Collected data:
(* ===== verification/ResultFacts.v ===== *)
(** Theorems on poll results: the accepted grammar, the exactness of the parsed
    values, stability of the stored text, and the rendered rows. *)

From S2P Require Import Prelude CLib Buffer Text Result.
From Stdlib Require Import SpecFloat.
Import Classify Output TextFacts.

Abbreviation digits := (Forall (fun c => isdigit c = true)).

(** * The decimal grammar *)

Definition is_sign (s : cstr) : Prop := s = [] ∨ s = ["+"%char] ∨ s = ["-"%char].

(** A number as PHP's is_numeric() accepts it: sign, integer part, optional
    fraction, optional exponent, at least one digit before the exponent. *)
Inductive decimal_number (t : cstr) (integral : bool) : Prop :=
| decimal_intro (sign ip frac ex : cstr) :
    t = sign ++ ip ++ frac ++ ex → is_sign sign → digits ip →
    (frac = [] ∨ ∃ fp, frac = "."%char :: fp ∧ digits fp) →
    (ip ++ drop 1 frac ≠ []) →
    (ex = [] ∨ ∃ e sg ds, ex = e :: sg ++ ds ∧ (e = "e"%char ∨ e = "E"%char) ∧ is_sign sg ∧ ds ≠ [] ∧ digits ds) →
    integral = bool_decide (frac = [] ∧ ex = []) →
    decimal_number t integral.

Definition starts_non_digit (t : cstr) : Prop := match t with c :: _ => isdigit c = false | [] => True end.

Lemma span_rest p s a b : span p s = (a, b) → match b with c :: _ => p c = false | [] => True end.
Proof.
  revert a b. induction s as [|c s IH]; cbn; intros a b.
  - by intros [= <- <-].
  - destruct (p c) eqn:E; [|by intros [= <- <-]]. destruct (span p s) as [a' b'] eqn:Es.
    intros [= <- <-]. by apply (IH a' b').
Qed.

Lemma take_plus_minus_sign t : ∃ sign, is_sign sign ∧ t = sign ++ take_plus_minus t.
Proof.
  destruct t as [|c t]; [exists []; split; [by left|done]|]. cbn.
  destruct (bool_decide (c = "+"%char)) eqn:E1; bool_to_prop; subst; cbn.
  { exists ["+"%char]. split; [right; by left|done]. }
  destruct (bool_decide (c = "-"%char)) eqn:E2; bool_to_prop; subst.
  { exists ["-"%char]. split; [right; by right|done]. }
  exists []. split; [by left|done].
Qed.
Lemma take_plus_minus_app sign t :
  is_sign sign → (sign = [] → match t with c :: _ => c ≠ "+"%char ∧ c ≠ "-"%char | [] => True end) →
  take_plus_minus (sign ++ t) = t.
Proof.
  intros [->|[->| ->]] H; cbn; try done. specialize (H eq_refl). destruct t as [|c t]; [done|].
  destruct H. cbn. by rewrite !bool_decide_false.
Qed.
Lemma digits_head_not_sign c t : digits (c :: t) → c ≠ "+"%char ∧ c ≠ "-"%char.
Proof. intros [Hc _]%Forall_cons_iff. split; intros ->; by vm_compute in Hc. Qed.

## WHAT YOU NEED TO DO
Every record must be given again exactly as it was written.

## SOLUTION
(* ===== verification/ResultFacts.v ===== *)
(** Theorems on poll results: the accepted grammar, the exactness of the parsed
    values, stability of the stored text, and the rendered rows. *)

From S2P Require Import Prelude CLib Buffer Text Result.
From Stdlib Require Import SpecFloat.
Import Classify Output TextFacts.

Abbreviation digits := (Forall (fun c => isdigit c = true)).

(** * The decimal grammar *)

Definition is_sign (s : cstr) : Prop := s = [] ∨ s = ["+"%char] ∨ s = ["-"%char].

(** A number as PHP's is_numeric() accepts it: sign, integer part, optional
    fraction, optional exponent, at least one digit before the exponent. *)
Inductive decimal_number (t : cstr) (integral : bool) : Prop :=
| decimal_intro (sign ip frac ex : cstr) :
    t = sign ++ ip ++ frac ++ ex → is_sign sign → digits ip →
    (frac = [] ∨ ∃ fp, frac = "."%char :: fp ∧ digits fp) →
    (ip ++ drop 1 frac ≠ []) →
    (ex = [] ∨ ∃ e sg ds, ex = e :: sg ++ ds ∧ (e = "e"%char ∨ e = "E"%char) ∧ is_sign sg ∧ ds ≠ [] ∧ digits ds) →
    integral = bool_decide (frac = [] ∧ ex = []) →
    decimal_number t integral.

Definition starts_non_digit (t : cstr) : Prop := match t with c :: _ => isdigit c = false | [] => True end.

Lemma span_rest p s a b : span p s = (a, b) → match b with c :: _ => p c = false | [] => True end.
Proof.
  revert a b. induction s as [|c s IH]; cbn; intros a b.
  - by intros [= <- <-].
  - destruct (p c) eqn:E; [|by intros [= <- <-]]. destruct (span p s) as [a' b'] eqn:Es.
    intros [= <- <-]. by apply (IH a' b').
Qed.

Lemma take_plus_minus_sign t : ∃ sign, is_sign sign ∧ t = sign ++ take_plus_minus t.
Proof.
  destruct t as [|c t]; [exists []; split; [by left|done]|]. cbn.
  destruct (bool_decide (c = "+"%char)) eqn:E1; bool_to_prop; subst; cbn.
  { exists ["+"%char]. split; [right; by left|done]. }
  destruct (bool_decide (c = "-"%char)) eqn:E2; bool_to_prop; subst.
  { exists ["-"%char]. split; [right; by right|done]. }
  exists []. split; [by left|done].
Qed.
Lemma take_plus_minus_app sign t :
  is_sign sign → (sign = [] → match t with c :: _ => c ≠ "+"%char ∧ c ≠ "-"%char | [] => True end) →
  take_plus_minus (sign ++ t) = t.
Proof.
  intros [->|[->| ->]] H; cbn; try done. specialize (H eq_refl). destruct t as [|c t]; [done|].
  destruct H. cbn. by rewrite !bool_decide_false.
Qed.
Lemma digits_head_not_sign c t : digits (c :: t) → c ≠ "+"%char ∧ c ≠ "-"%char.
Proof. intros [Hc _]%Forall_cons_iff. split; intros ->; by vm_compute in Hc. Qed.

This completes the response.